Propofol requires careful monitoring because it has "a narrow window between providing deep sedation and making people stop breathing," and unlike other sedatives, there's no rescue drug to reverse its effects, said Dr. Norm Cohen, vice president for professional affairs at the American Society of Anesthesiologists.
The rising use of anesthesiologists may partly reflect more obese patients and users of Vicodin and other opiate-based prescription drugs, Cohen said. Both may be missed under coding used in the study, but they should be considered at risk because sleep apnea that often accompanies obesity makes sedation trickier, and users of opiate painkillers often require higher than usual doses of sedation, he said.
Vargo said doctors who do the exams can be trained to use propofol in healthy patients, but a journal editorial said some prefer anesthesiologist assistance because it allows them to focus on the colon exam, and if something goes wrong with the sedation, they may not be held legally accountable.

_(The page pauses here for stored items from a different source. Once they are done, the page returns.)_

(* ===== verification/AppendOnly.v ===== *)
(** What the triggers of the immutable tables add up to: whatever statements run, a
    recorded row stays what it was, except that an open fact version is closed once. *)

From S2P Require Import Prelude PyStr Json Regex Validation Access Temporal Database Schema.

(** Any statement of any table but the outboxes, whether it succeeds or not. *)
Inductive sql :=
  | INSERT (t : table) (x : row t)
  | UPDATE (t : table) (p : row t → bool) (f : row t → row t)
  | DELETE (t : table) (p : row t → bool).

Definition sql_table (s : sql) : table :=
  match s with INSERT t _ => t | UPDATE t _ _ => t | DELETE t _ => t end.

Definition run_sql (s : sql) : DB unit :=
  match s with INSERT t x => exec_insert t x | UPDATE t p f => exec_update t p f | DELETE t p => exec_delete t p end.

(** The tables with a trigger that forbids UPDATE and DELETE. *)
Definition immutable (t : table) : bool :=
  match t with
  | Evidence | EvidenceLinks | ContextSnapshots | SnapshotFacts | Decisions | DecisionFacts
  | FactRevocations | RevocationImpacts | AgentRuns => true
  | _ => false
  end.

(** A version and what it may become. *)
Definition kept (v v' : fact_version) : bool :=
  same_claim v v' && (bool_decide (fv_valid_until v = None) || same_end v v').

Definition becomes (v v' : fact_version) : Prop := kept v v' = true.

Record append_only (d d' : db) : Prop := {
  ao_rows : ∀ t, immutable t = true → grows t d d';
  ao_versions : ∃ l k, tab d' FactVersions = l ++ k ∧ Forall2 becomes (tab d FactVersions) l;
}.

Lemma same_claim_spec v v' : same_claim v v' = true →
  fv_id v' = fv_id v ∧ fv_organization_id v' = fv_organization_id v ∧ fv_fact_id v' = fv_fact_id v ∧
  fv_version v' = fv_version v ∧ fv_value v' = fv_value v ∧ fv_source_id v' = fv_source_id v ∧
  fv_valid_from v' = fv_valid_from v ∧ fv_observed_at v' = fv_observed_at v ∧
  fv_recorded_at v' = fv_recorded_at v ∧ fv_supersedes_id v' = fv_supersedes_id v ∧
  fv_authority v' = fv_authority v ∧ fv_confidence v' = fv_confidence v ∧ fv_privacy_scope v' = fv_privacy_scope v.
Proof. unfold same_claim. rewrite !andb_true_iff, !Z.eqb_eq, !bool_decide_eq_true. tauto. Qed.

Lemma same_claim_refl v : same_claim v v = true.
Proof. unfold same_claim. rewrite !Z.eqb_refl, !bool_decide_eq_true_2 by done. done. Qed.

Lemma kept_refl v : kept v v = true.
Proof.
  unfold kept. rewrite same_claim_refl. apply orb_true_iff. right.
  unfold same_end. by rewrite !bool_decide_eq_true_2.
Qed.

Lemma kept_trans u v w : kept u v = true → kept v w = true → kept u w = true.
Proof.
  unfold kept, same_end. rewrite !andb_true_iff, !orb_true_iff, !andb_true_iff, !bool_decide_eq_true.
  intros [C1 E1] [C2 E2]. split.
  - apply same_claim_spec in C1, C2. unfold same_claim.
    rewrite !andb_true_iff, !Z.eqb_eq, !bool_decide_eq_true. intuition congruence.
  - destruct E1 as [E1|[E1 E1']]; [by left|]. destruct E2 as [E2|[E2 E2']]; [left|right; split]; congruence.
Qed.

#[export] Instance becomes_preorder : PreOrder becomes.
Proof. split; [exact kept_refl|exact kept_trans]. Qed.

#[export] Instance append_only_preorder : PreOrder append_only.
Proof.
  split.
  - intros d. split; [done|]. exists (tab d FactVersions), []. rewrite app_nil_r. split; [done|].
    reflexivity.
  - intros a b c [R1 (l1 & k1 & E1 & F1)] [R2 (l2 & k2 & E2 & F2)]. split.
    + intros t Ht. transitivity b; auto.
    + rewrite E1 in F2. apply Forall2_app_inv_l in F2 as (m1 & m2 & G1 & G2 & ->).
      exists m1, (m2 ++ k2). split; [by rewrite E2, app_assoc|].
      by transitivity l1.
Qed.

Lemma append_only_frame ts d d' : frame ts d d' → FactVersions ∉ ts → (∀ t, t ∈ ts → immutable t = false) →
  append_only d d'.
Proof.
  intros F Hv Hi. split.
  - intros t Ht. apply (grows_frame ts); [done|by destruct t|]. intros Hin. by rewrite Hi in Ht.
  - rewrite (frame_tab_other _ _ _ FactVersions F); [|done|done]. apply append_only_preorder.
Qed.

(** A statement on [t] that adds rows, and changes none that it may not. *)
Lemma append_only_table t d d' :
  frame [t] d d' → (immutable t = true → grows t d d') →
  (∀ e : t = FactVersions, append_only d d') → append_only d d'.
Proof.
  intros F Hg Hv. destruct (table_eq_dec t FactVersions) as [e|Hne]; [by apply Hv|]. split.
  - intros u Hu. destruct (table_eq_dec t u) as [->|Hn]; [auto|]. apply (grows_frame [t]); [done|by destruct u|set_solver].
  - rewrite (frame_tab_other _ _ _ FactVersions F); [|done|set_solver]. apply append_only_preorder.
Qed.

Lemma exec_insert_append_only t x : outbox t = false → respects append_only (exec_insert t x).
Proof.
  intros Ho d r d' H. destruct (exec_insert_cases t x d Ho) as [(e & _ & E)|(_ & d1 & E & F & T)];
    rewrite E in H; injection H as _ <-; [reflexivity|].
  apply (append_only_table t); [done|by exists [x]|]. intros ->. split.
  - intros u Hu. apply (grows_frame [FactVersions]); [done|by destruct u|]. intros ->%list_elem_of_singleton. done.
  - exists (tab d FactVersions), [x]. split; [done|reflexivity].
Qed.

Lemma forbidden_write t x y : immutable t = true → before_write t x y = forbid_modification.
Proof. by destruct t. Qed.

Lemma enforce_kept v v' : enforce_append_only v (Some v') = Ok () → kept v v' = true.
Proof.
  unfold enforce_append_only, kept. destruct (same_claim v v'); [|done]. cbn [negb andb].
  destruct (bool_decide _), (same_end v v'); done.
Qed.

Lemma exec_update_append_only t p f : outbox t = false → respects append_only (exec_update t p f).
Proof.
  intros Ho d r d' H. destruct (exec_update_cases t p f d Ho) as [(e & _ & E)|(Hc & d1 & E & F & T)];
    rewrite E in H; injection H as _ <-; [reflexivity|].
  unfold update_checks in Hc. destruct (for_all (λ x, before_write t x (Some (f x))) _) as [[]|] eqn:Eb; [|done].
  pose proof (proj1 (for_all_ok _ _) Eb) as Hb. clear Hc Eb E. apply (append_only_table t); [done| |].
  - intros Hi. exists []. rewrite T, app_nil_r. apply map_id_in. intros x Hx. destruct (p x) eqn:Ep; [|done].
    exfalso. specialize (Hb x ltac:(by apply elem_of_where_)). cbv beta in Hb. by rewrite forbidden_write in Hb.
  - intros ->. split.
    + intros u Hu. apply (grows_frame [FactVersions]); [done|by destruct u|]. intros ->%list_elem_of_singleton. done.
    + exists (tab d1 FactVersions), []. rewrite app_nil_r. split; [done|]. rewrite T.
      apply Forall2_fmap_r, Forall2_same_length_lookup. split; [done|]. intros i v w Hi Hw.
      pose proof (eq_trans (eq_sym Hw) Hi) as [= ->]. unfold compose. destruct (p v) eqn:Ep; [|apply kept_refl]. unfold becomes.
      apply enforce_kept, (Hb v), elem_of_where_. split; [done|]. by apply list_elem_of_lookup_2 in Hi.
Qed.

Lemma exec_delete_append_only t p : outbox t = false → respects append_only (exec_delete t p).
Proof.
  intros Ho d r d' H. destruct r as [[]|e]; cycle 1.
  { unfold exec_delete, mbind, st_bind in H. destruct (for_all _ _); [done|]. injection H as _ <-. reflexivity. }
  apply exec_delete_ok in H as (Hb & F & T). pose proof (proj1 (for_all_ok _ _) Hb) as Hb'. clear Hb.
  assert (Hkeep : (∀ x y, before_write t x y ≠ Ok ()) ∨ t = FactVersions → tab d' t = tab d t).
  { intros Ht. rewrite T. apply where_true. intros x Hx. apply negb_true_iff. destruct (p x) eqn:Ep; [|done].
    specialize (Hb' x ltac:(by apply elem_of_where_)). exfalso. destruct Ht as [Ht| ->]; [by apply (Ht x None)|done]. }
  apply (append_only_table t); [done| |].
  - intros Hi. exists []. rewrite app_nil_r. apply Hkeep. left. intros x y. by rewrite forbidden_write.
  - intros ->. split.
    + intros u Hu. apply (grows_frame [FactVersions]); [done|by destruct u|]. intros ->%list_elem_of_singleton. done.
    + rewrite Hkeep by by right. apply append_only_preorder.
Qed.

Lemma run_sql_append_only s : outbox (sql_table s) = false → respects append_only (run_sql s).
Proof.
  destruct s as [t x|t p f|t p]; cbn [sql_table run_sql]; intros Ho;
    [by apply exec_insert_append_only|by apply exec_update_append_only|by apply exec_delete_append_only].
Qed.

(** A session: any statements, in any order, ignoring their failures. *)
Definition session (l : list sql) (d : db) : db := fold_left (λ d s, (run_sql s d).2) l d.

Lemma session_append_only l d : (∀ s, s ∈ l → outbox (sql_table s) = false) → append_only d (session l d).
Proof.
  revert d. induction l as [|s l IH]; intros d Hl; [reflexivity|]. cbn [session fold_left].
  transitivity ((run_sql s d).2); [|apply IH; intros x Hx; apply Hl; by right].
  apply respects_snd, run_sql_append_only, Hl. by left.
Qed.

(** The ledger is append-only in the database itself.  Whatever statements run, by the
    program or past it - inserts, updates and deletes of any tables but the outboxes, that
    succeed or fail, in any order - every row of evidence, its links, snapshots, decisions,
    their citations, revocations, their impacts and agent runs stays where it was and
    as it was; every fact version keeps its place and everything it claims (value,
    source, both instants, authority, confidence, scope, predecessor); and an end that
    was set once never changes. *)
Theorem no_statement_rewrites_history l d :
  (∀ s, s ∈ l → outbox (sql_table s) = false) →
  (∀ t, immutable t = true → ∃ new, tab (session l d) t = tab d t ++ new) ∧
  ∃ old new, tab (session l d) FactVersions = old ++ new ∧
    Forall2 (λ v v', same_claim v v' = true ∧
                     (fv_valid_until v ≠ None → fv_valid_until v' = fv_valid_until v ∧
                        fv_valid_until_recorded_at v' = fv_valid_until_recorded_at v))
            (tab d FactVersions) old.
Proof.
  intros Hl. pose proof (session_append_only l d Hl) as H.
  destruct H as [Hr (old & new & E & F)]. split; [exact Hr|]. exists old, new. split; [done|].
  eapply Forall2_impl; [exact F|]. intros v v'. unfold becomes, kept, same_end.
  rewrite andb_true_iff, orb_true_iff, andb_true_iff, !bool_decide_eq_true. intros [Hc He]. split; [done|].
  intros Hn. destruct He as [He|He]; [done|exact He].
Qed.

Dawn Meehan, 42, an Orlando, Fla.-area teacher's assistant and writer, had a colonoscopy last month under deep sedation monitored by an anesthesia specialist; her insurance covered everything. Colonoscopies to screen for colon cancer usually aren't recommended until age 50 but Meehan had the exam because of symptoms for a common digestive disease.
She was a low-risk patient and said if her colonoscopy doctor had offered it, she might have chosen light sedation. But even though the extra sedation is more costly, Meehan said patients who want it should get it, because otherwise some might "shy away from getting screened."